Byrd C. CURTIS*, A. M. SCHLEHUBER and C. L. MOORE

Agronomy Department Oklahoma State University Stillwater, Oklahoma, U.S.A.

The specific chromosome carrying the recessive greenbug resistant gene gb, was not determined in repeated tests of monosomic analysis. In tests conducted in 1957 and repeated in 1964, the F1 plants between DS28A, C.I. 13833, a greenbug resistant hard red spring wheat, crossed with the 21 different Chinese Spring monosomics (greenbug susceptible), were susceptible (killed) while the DS28A parent showed good resistance.

One explanation for failure to locate the chromosome carrying the greenbug resistant trait is that the recessive resistant gene may be ineffective in a single dose. Such hemizygous ineffective genes are known in wheat (viz. SEAR'S sphaerococcum gene). In each of the F1 populations about 75 percent of the plants should have been monosomic. Thus, in the critical chromosome family about 75 percent of the plants should have been resistant had a single dose of the gb gene been effective.
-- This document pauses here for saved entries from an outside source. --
(* ===== verification/K8s.v ===== *)
(** * The Kubernetes objects the operator reads and writes

    The shapes (not the behaviour) of the k8s.io/api structures that the
    sources build, compare or read field by field.  A Go pointer is an
    [option], a [map[string]string] a [gmap string string] (a nil map is the
    empty one unless the code tells them apart), a slice a [list].  A
    sub-structure that the operator only copies and compares is [opaque]: its
    serialised text, empty when it is nil. *)

From stdpp Require Import base gmap strings list fin_maps.
From Stdlib Require Import ZArith.
From S2P Require Import Prelude.

(** A sub-structure carried as its serialised text. *)
Definition opaque : Type := string.
#[export] Instance opaque_eq_dec : EqDecision opaque := String.eq_dec.

Notation strmap := (gmap string string).

(** types.NamespacedName *)
Record NamespacedName := mkNamespacedName {
  nn_Namespace : string;
  nn_Name : string }.
#[export] Instance NamespacedName_eq_dec : EqDecision NamespacedName.
Proof. solve_decision. Defined.
#[export] Instance NamespacedName_countable : Countable NamespacedName.
Proof.
  refine (inj_countable' (fun n => (nn_Namespace n, nn_Name n))
            (fun p => mkNamespacedName p.1 p.2) _). by intros [].
Defined.

(** metav1.ObjectMeta; [om_DeletionTimestamp] is [None] for the zero time.  The labels are a
    map that may be nil ([None]): the operator tells a nil map from an empty one. *)
Record ObjectMeta := mkObjectMeta {
  om_Name : string;
  om_Namespace : string;
  om_Labels : option strmap;
  om_Annotations : strmap;
  om_Finalizers : list string;
  om_OwnerReferences : list opaque;
  om_Generation : Z;
  om_ResourceVersion : string;
  om_DeletionTimestamp : option Z }.
#[export] Instance ObjectMeta_eq_dec : EqDecision ObjectMeta.
Proof. solve_decision. Defined.

(** The metadata the builders set: name, namespace, labels, annotations. *)
Definition meta_of (ns name : string) (labels : option strmap) (annotations : strmap) : ObjectMeta :=
  mkObjectMeta name ns labels annotations [] [] 0 "" None.

(** Reading a nil map is reading an empty one. *)
Definition labels_of (m : ObjectMeta) : strmap := default ∅ (om_Labels m).

Definition key_of (m : ObjectMeta) : NamespacedName :=
  mkNamespacedName (om_Namespace m) (om_Name m).

(** intstr.IntOrString: [Type] is [Int] (0) or [String] (1). *)
Inductive IntOrStringType := TInt | TString.
#[export] Instance IntOrStringType_eq_dec : EqDecision IntOrStringType.
Proof. solve_decision. Defined.

Record IntOrString := mkIntOrString {
  is_Type : IntOrStringType;
  is_IntVal : Z;
  is_StrVal : string }.
#[export] Instance IntOrString_eq_dec : EqDecision IntOrString.
Proof. solve_decision. Defined.

(** intstr.FromInt32 *)
Definition FromInt32 (n : Z) : IntOrString := mkIntOrString TInt n "".

(** corev1.HTTPGetAction and corev1.Probe *)
Record HTTPGetAction := mkHTTPGetAction {
  hg_Path : string;
  hg_Port : IntOrString;
  hg_Host : string;
  hg_Scheme : string;
  hg_HTTPHeaders : list opaque }.
#[export] Instance HTTPGetAction_eq_dec : EqDecision HTTPGetAction.
Proof. solve_decision. Defined.

Record Probe := mkProbe {
  pb_Exec : opaque;
  pb_HTTPGet : option HTTPGetAction;
  pb_TCPSocket : opaque;
  pb_GRPC : opaque;
  pb_InitialDelaySeconds : Z;
  pb_TimeoutSeconds : Z;
  pb_PeriodSeconds : Z;
  pb_SuccessThreshold : Z;
  pb_FailureThreshold : Z;
  pb_TerminationGracePeriodSeconds : option Z }.
#[export] Instance Probe_eq_dec : EqDecision Probe.
Proof. solve_decision. Defined.

(** corev1.ResourceRequirements: a quantity is its canonical text. *)
Record ResourceRequirements := mkResourceRequirements {
  rr_Limits : strmap;
  rr_Requests : strmap;
  rr_Claims : list opaque }.
#[export] Instance ResourceRequirements_eq_dec : EqDecision ResourceRequirements.
Proof. solve_decision. Defined.

(** corev1.EnvVar: its value is a literal, a field reference or another source. *)
Inductive EnvVarSource :=
  | FieldRef (path : string)
  | OtherSource (src : opaque).
#[export] Instance EnvVarSource_eq_dec : EqDecision EnvVarSource.
Proof. solve_decision. Defined.

Record EnvVar := mkEnvVar {
  ev_Name : string;
  ev_Value : string;
  ev_ValueFrom : option EnvVarSource }.
#[export] Instance EnvVar_eq_dec : EqDecision EnvVar.
Proof. solve_decision. Defined.

Record ContainerPort := mkContainerPort {
  cp_Name : string;
  cp_Protocol : string;
  cp_ContainerPort : Z }.
#[export] Instance ContainerPort_eq_dec : EqDecision ContainerPort.
Proof. solve_decision. Defined.

Record VolumeMount := mkVolumeMount {
  vm_Name : string;
  vm_MountPath : string;
  vm_ReadOnly : bool }.
#[export] Instance VolumeMount_eq_dec : EqDecision VolumeMount.
Proof. solve_decision. Defined.

Inductive VolumeSource :=
  | ConfigMapSource (name : string)
  | EmptyDirSource (size_limit : option string)
  | SecretSource (name : string)
  | OtherVolumeSource (src : opaque).
#[export] Instance VolumeSource_eq_dec : EqDecision VolumeSource.
Proof. solve_decision. Defined.

Record Volume := mkVolume {
  vo_Name : string;
  vo_Source : VolumeSource }.
#[export] Instance Volume_eq_dec : EqDecision Volume.
Proof. solve_decision. Defined.

(** corev1.Container *)
Record Container := mkContainer {
  ct_Name : string;
  ct_Image : string;
  ct_Command : list string;
  ct_Args : list string;
  ct_WorkingDir : string;
  ct_Ports : list ContainerPort;
  ct_EnvFrom : list opaque;
  ct_Env : list EnvVar;
  ct_Resources : ResourceRequirements;
  ct_VolumeMounts : list VolumeMount;
  ct_LivenessProbe : option Probe;
  ct_ReadinessProbe : option Probe;
  ct_StartupProbe : option Probe;
  ct_Lifecycle : opaque;
  ct_ImagePullPolicy : string;
  ct_SecurityContext : opaque }.
#[export] Instance Container_eq_dec : EqDecision Container.
Proof. solve_decision. Defined.

(** corev1.PodSpec and corev1.PodTemplateSpec *)
Record PodSpec := mkPodSpec {
  ps_Containers : list Container;
  ps_InitContainers : list Container;
  ps_Volumes : list Volume;
  ps_NodeSelector : strmap;
  ps_RestartPolicy : string;
  ps_TerminationGracePeriodSeconds : option Z;
  ps_ActiveDeadlineSeconds : option Z;
  ps_DNSPolicy : string;
  ps_ServiceAccountName : string;
  ps_HostNetwork : bool;
  ps_ImagePullSecrets : list string;
  ps_Affinity : opaque;
  ps_SchedulerName : string;
  ps_Tolerations : list opaque;
  ps_SecurityContext : opaque }.
#[export] Instance PodSpec_eq_dec : EqDecision PodSpec.
Proof. solve_decision. Defined.

Record CorePodTemplateSpec := mkCorePodTemplateSpec {
  pt_Annotations : strmap;
  pt_Labels : strmap;
  pt_Spec : PodSpec }.
#[export] Instance CorePodTemplateSpec_eq_dec : EqDecision CorePodTemplateSpec.
Proof. solve_decision. Defined.

Record ServicePort := mkServicePort {
  sp_Name : string;
  sp_Protocol : string;
  sp_Port : Z;
  sp_TargetPort : IntOrString }.
#[export] Instance ServicePort_eq_dec : EqDecision ServicePort.
Proof. solve_decision. Defined.

(** appsv1.RollingUpdateDeployment and RollingUpdateStatefulSetStrategy *)
Record RollingUpdateDeployment := mkRollingUpdateDeployment {
  rd_MaxUnavailable : option IntOrString;
  rd_MaxSurge : option IntOrString }.
#[export] Instance RollingUpdateDeployment_eq_dec : EqDecision RollingUpdateDeployment.
Proof. solve_decision. Defined.

Record RollingUpdateStatefulSetStrategy := mkRollingUpdateStatefulSetStrategy {
  rs_Partition : option Z;
  rs_MaxUnavailable : option IntOrString }.
#[export] Instance RollingUpdateStatefulSetStrategy_eq_dec :
  EqDecision RollingUpdateStatefulSetStrategy.
Proof. solve_decision. Defined.

(** corev1.PersistentVolumeClaim *)
Record PVCSpec := mkPVCSpec {
  vc_StorageClassName : option string;
  vc_AccessModes : list string;
  vc_Requests : strmap }.
#[export] Instance PVCSpec_eq_dec : EqDecision PVCSpec.
Proof. solve_decision. Defined.

Record PersistentVolumeClaim := mkPersistentVolumeClaim {
  pvc_ObjectMeta : ObjectMeta;
  pvc_Spec : PVCSpec }.
#[export] Instance PersistentVolumeClaim_eq_dec : EqDecision PersistentVolumeClaim.
Proof. solve_decision. Defined.

(** appsv1.StatefulSet and Deployment; only the status fields that are read. *)
Record StatefulSetSpec := mkStatefulSetSpec {
  ss_PodManagementPolicy : string;
  ss_ServiceName : string;
  ss_Replicas : option Z;
  ss_MatchLabels : strmap;
  ss_Template : CorePodTemplateSpec;
  ss_VolumeClaimTemplates : list PersistentVolumeClaim;
  ss_UpdateStrategyType : string;
  ss_RollingUpdate : option RollingUpdateStatefulSetStrategy }.
#[export] Instance StatefulSetSpec_eq_dec : EqDecision StatefulSetSpec.
Proof. solve_decision. Defined.

Record StatefulSetStatus := mkStatefulSetStatus {
  st_ObservedGeneration : Z;
  st_ReadyReplicas : Z;
  st_CurrentReplicas : Z }.
#[export] Instance StatefulSetStatus_eq_dec : EqDecision StatefulSetStatus.
Proof. solve_decision. Defined.

Record StatefulSet := mkStatefulSet {
  sts_ObjectMeta : ObjectMeta;
  sts_Spec : StatefulSetSpec;
  sts_Status : StatefulSetStatus }.
#[export] Instance StatefulSet_eq_dec : EqDecision StatefulSet.
Proof. solve_decision. Defined.

Record DeploymentCondition := mkDeploymentCondition {
  dc_Type : string;
  dc_Reason : string }.
#[export] Instance DeploymentCondition_eq_dec : EqDecision DeploymentCondition.
Proof. solve_decision. Defined.

Record DeploymentSpec := mkDeploymentSpec {
  ds_Replicas : option Z;
  ds_MatchLabels : strmap;
  ds_Template : CorePodTemplateSpec;
  ds_StrategyType : string;
  ds_RollingUpdate : option RollingUpdateDeployment }.
#[export] Instance DeploymentSpec_eq_dec : EqDecision DeploymentSpec.
Proof. solve_decision. Defined.

Record DeploymentStatus := mkDeploymentStatus {
  dt_ObservedGeneration : Z;
  dt_ReadyReplicas : Z;
  dt_Conditions : list DeploymentCondition }.
#[export] Instance DeploymentStatus_eq_dec : EqDecision DeploymentStatus.
Proof. solve_decision. Defined.

Record Deployment := mkDeployment {
  dep_ObjectMeta : ObjectMeta;
  dep_Spec : DeploymentSpec;
  dep_Status : DeploymentStatus }.
#[export] Instance Deployment_eq_dec : EqDecision Deployment.
Proof. solve_decision. Defined.

(** corev1.Service, ConfigMap and Secret *)
Record CoreServiceSpec := mkCoreServiceSpec {
  se_Type : string;
  se_ClusterIP : string;
  se_Selector : strmap;
  se_Ports : list ServicePort;
  se_LoadBalancerClass : option string }.
#[export] Instance CoreServiceSpec_eq_dec : EqDecision CoreServiceSpec.
Proof. solve_decision. Defined.

Record Service := mkService {
  svc_ObjectMeta : ObjectMeta;
  svc_Spec : CoreServiceSpec }.
#[export] Instance Service_eq_dec : EqDecision Service.
Proof. solve_decision. Defined.

Record ConfigMap := mkConfigMap {
  cm_ObjectMeta : ObjectMeta;
  cm_Data : strmap }.
#[export] Instance ConfigMap_eq_dec : EqDecision ConfigMap.
Proof. solve_decision. Defined.

(** A secret's [Data] is nil ([None]) or a map from keys to bytes; the bytes
    of a key are carried as a string, [None] for a nil slice. *)
Record Secret := mkSecret {
  sec_ObjectMeta : ObjectMeta;
  sec_Data : option (gmap string (option string)) }.
#[export] Instance Secret_eq_dec : EqDecision Secret.
Proof. solve_decision. Defined.

(** monitoringv1.PodMonitor *)
Record PodMonitorSpec := mkPodMonitorSpec {
  pm_Path : string;
  pm_Port : string;
  pm_Interval : string;
  pm_HonorLabels : bool;
  pm_MatchLabels : strmap;
  pm_MatchNames : list string }.
#[export] Instance PodMonitorSpec_eq_dec : EqDecision PodMonitorSpec.
Proof. solve_decision. Defined.

Record PodMonitor := mkPodMonitor {
  pmon_ObjectMeta : ObjectMeta;
  pmon_Spec : PodMonitorSpec }.
#[export] Instance PodMonitor_eq_dec : EqDecision PodMonitor.
Proof. solve_decision. Defined.

(** ** Pods and events, as the metrics collector reads them

    A time is its nanoseconds since the epoch. *)

Record PodCondition := mkPodCondition {
  pc_Type : string;
  pc_LastTransitionTime : Z }.

(** [State.Running] is nil while a container waits or after it has terminated. *)
Record ContainerStatus := mkContainerStatus {
  cst_Name : string;
  cst_RunningStartedAt : option Z }.

Record Pod := mkPod {
  po_Namespace : string;
  po_Name : string;
  po_UID : string;
  po_CreationTimestamp : Z;
  po_NodeName : string;
  po_Conditions : option (list PodCondition);
  po_ContainerStatuses : list ContainerStatus }.

(** corev1.Event *)
Record CoreEvent := mkCoreEvent { ce_Message : string }.

(** ** Go's zero values, from which composite literals start *)

Definition zero_ObjectMeta : ObjectMeta := mkObjectMeta "" "" None ∅ [] [] 0 "" None.
Definition zero_ResourceRequirements : ResourceRequirements := mkResourceRequirements ∅ ∅ [].
Definition zero_PodSpec : PodSpec :=
  mkPodSpec [] [] [] ∅ "" None None "" "" false [] "" "" [] "".
Definition zero_CorePodTemplateSpec : CorePodTemplateSpec := mkCorePodTemplateSpec ∅ ∅ zero_PodSpec.
Definition zero_StatefulSetSpec : StatefulSetSpec :=
  mkStatefulSetSpec "" "" None ∅ zero_CorePodTemplateSpec [] "" None.
Definition zero_DeploymentSpec : DeploymentSpec :=
  mkDeploymentSpec None ∅ zero_CorePodTemplateSpec "" None.
Definition zero_StatefulSet : StatefulSet :=
  mkStatefulSet zero_ObjectMeta zero_StatefulSetSpec (mkStatefulSetStatus 0 0 0).

(** A StatefulSet and a Deployment with [n] replicas, all ready. *)
Definition ready_StatefulSet (ns name : string) (n : Z) : StatefulSet :=
  mkStatefulSet (meta_of ns name None ∅)
    (mkStatefulSetSpec "" "" (Some n) ∅ zero_CorePodTemplateSpec [] "" None)
    (mkStatefulSetStatus 0 n n).
Definition ready_Deployment (ns name : string) (n : Z) : Deployment :=
  mkDeployment (meta_of ns name None ∅)
    (mkDeploymentSpec (Some n) ∅ zero_CorePodTemplateSpec "" None)
    (mkDeploymentStatus 0 n [mkDeploymentCondition "Progressing" "NewReplicaSetAvailable"]).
Another explanation is that resistance may be conditioned by more than one gene pair. The latter alternative is difficult to accept because the authors have found that the resistant trait responded like a simple recessive in a large number of F1, F2, F8, and backcross populations that irivolved several susceptible wheat varieties. In addition, if more than one gene pair conditions resistance there should have been different degrees of resistance among resistant progenies. This has not been the case. All resistant F2 plants as well as subsequent selections from these plants have proved to have resistance equal to that of DS28A.


* Now with the Agronomy Department, Colorado State University, Fort Collins, Colo. U.S.A.